Lemma cwp_round_events ts w events w1 :
  events ≠ [] → length events = batch_size w → map view events = take (length events) (abs (w_sys w)) →
  at_work (length events) 0 (linked ts) w w1 → cwp (export_events events) (round_done ts w) (λ _ _, False) w1.
Proof.
  intros Hne Hlen Hv Hw. unfold export_events. rewrite Hpath. apply cwp_bind, cwp_lift.
  destruct (aw_exp _ _ _ _ _ Hw) as (x & Hx & Hl).
  eapply wp_mono; [| |apply (wp_stats_clickhouse x events (length events) w w1)]; [|done|].
  2: { constructor; [apply Hw|]. exists x. split; [done|]. split; [done|apply Hl]. }
  intros ok w2 Hw2. destruct ok; cbn [negb].
  2: { destruct (aw_exp _ _ _ _ _ Hw2) as (y & _ & _ & _ & z & Hz). by rewrite (he_heap Hh) in Hz. }
  set (Post := λ (ok : bool) y, ok = true ∧ exported_count_ y = Z.of_nat (length events) ∧
    ∃ ts', linked (ts ++ ts') y ∧ conversation (table events) true ts').
  eapply cwp_mono; [| |apply (cwp_commit_with (λ y, linked ts y ∧ ready_to_commit files ts events y) (λ _, False) Post (length events) w w2)].
  - intros r w3 (ok & Hw3). destruct (aw_exp _ _ _ _ _ Hw3) as (y & Hy & (-> & Hn & ts' & Hlk & Hconv) & ->).
    change (NumExported y) with (exported_count_ y) in *. rewrite Hn in *. clear Hw Hw2. rewrite Hlen in *. split; [done|].
    exists {| b_events := events; b_fate := Inserted; b_turns := ts'; b_result := Z.of_nat (batch_size w);
              b_counted := Z.of_nat (batch_size w) |}.
    split; [split_and!; simpl; (done || by rewrite Hlen)|]. split; [by right|]. split; [done|]. split; [done|].
    constructor; [apply Hw3|]. by exists y.
  - intros ex w3 Hw3. by destruct (aw_exp _ _ _ _ _ Hw3) as (y & _ & []).
  - intros y r y' msgs [(Ht & _ & _) Hy]. simpl. pose proof (commit_quiet files ts events y Hy) as (Hs1 & Hs2 & Hn & ts' & Hts & Hconv).
    destruct (commit_succeeds y Ht) as (Hok & _ & Ht'). destruct (commit y) as [[ok y1] msgs1]. simpl in *. subst ok.
    intros [= <- <- <-]. split; [done|]. split; [done|]. by exists ts'.
  - eapply at_work_weaken; [|exact Hw2]. intros y (Ho & Hs & Hc & Hn). assert (linked ts y) as Hly by by eapply linked_outside.
    split; [done|]. destruct Hly as ((? & _) & ? & ?). by split_and!.
Qed.

Lemma wp_round ts stack w x :
  worker_ok w → w_exporter w = Some x → linked ts x → text_buffers stack →
  wp (PschExportBatch stack) (round_done ts w) (λ _, False) w.
Proof.
  intros Hw Hx Hl Hb. unfold PschExportBatch. apply wp_try.
  eapply (cwp_mono _ (round_done ts w) _ (λ _ _, False)); [done|by intros|].
  assert (at_work 0 0 (linked ts) w w) as Hw0 by (constructor; [apply Hw|by exists x]).
  apply cwp_bind.
  eapply cwp_mono; [| |apply (cwp_call_exits _ _ _ _ (λ c e, c = true ∧ linked ts e) (λ _, False) _ _ Hw0)].
  - intros c w1 Hw1. destruct (aw_exp _ _ _ _ _ Hw1) as (_ & _ & -> & _). apply cwp_bind, cwp_ret. cbn [negb].
    apply cwp_bind. eapply cwp_mono; [| |apply (cwp_dequeue_reserved (linked ts) (λ _ _, False) stack w w1 Hres); [|done]]; [|done|].
    2: { eapply at_work_weaken; [|exact Hw1]. by intros e [_ ?]. }
    intros events w2 (Hw2 & Hlen & Hv & _). case_bool_decide as Hnil.
    + apply cwp_ret. subst events. simpl in Hlen. split; [by rewrite <- Hlen|].
      exists {| b_events := []; b_fate := Abandoned; b_turns := []; b_result := 0; b_counted := 0 |}. rewrite <- Hlen.
      split; [by split_and!; try left|]. split; [by left|]. split; [done|]. split; [done|]. simpl. by rewrite app_nil_r.
    + by apply cwp_round_events.
  - intros e w1 Hw1. by destruct (aw_exp _ _ _ _ _ Hw1) as (? & _ & []).
  - intros e r e' He [= <- <-]. split; [apply He|done].
Qed.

══════════

## What this task involves:
Check each line of the records for the word "constructor" and extract those that contain it.

## Solution below:
  2: { constructor; [apply Hw|]. exists x. split; [done|]. split; [done|apply Hl]. }
    constructor; [apply Hw3|]. by exists y.
  assert (at_work 0 0 (linked ts) w w) as Hw0 by (constructor; [apply Hw|by exists x]).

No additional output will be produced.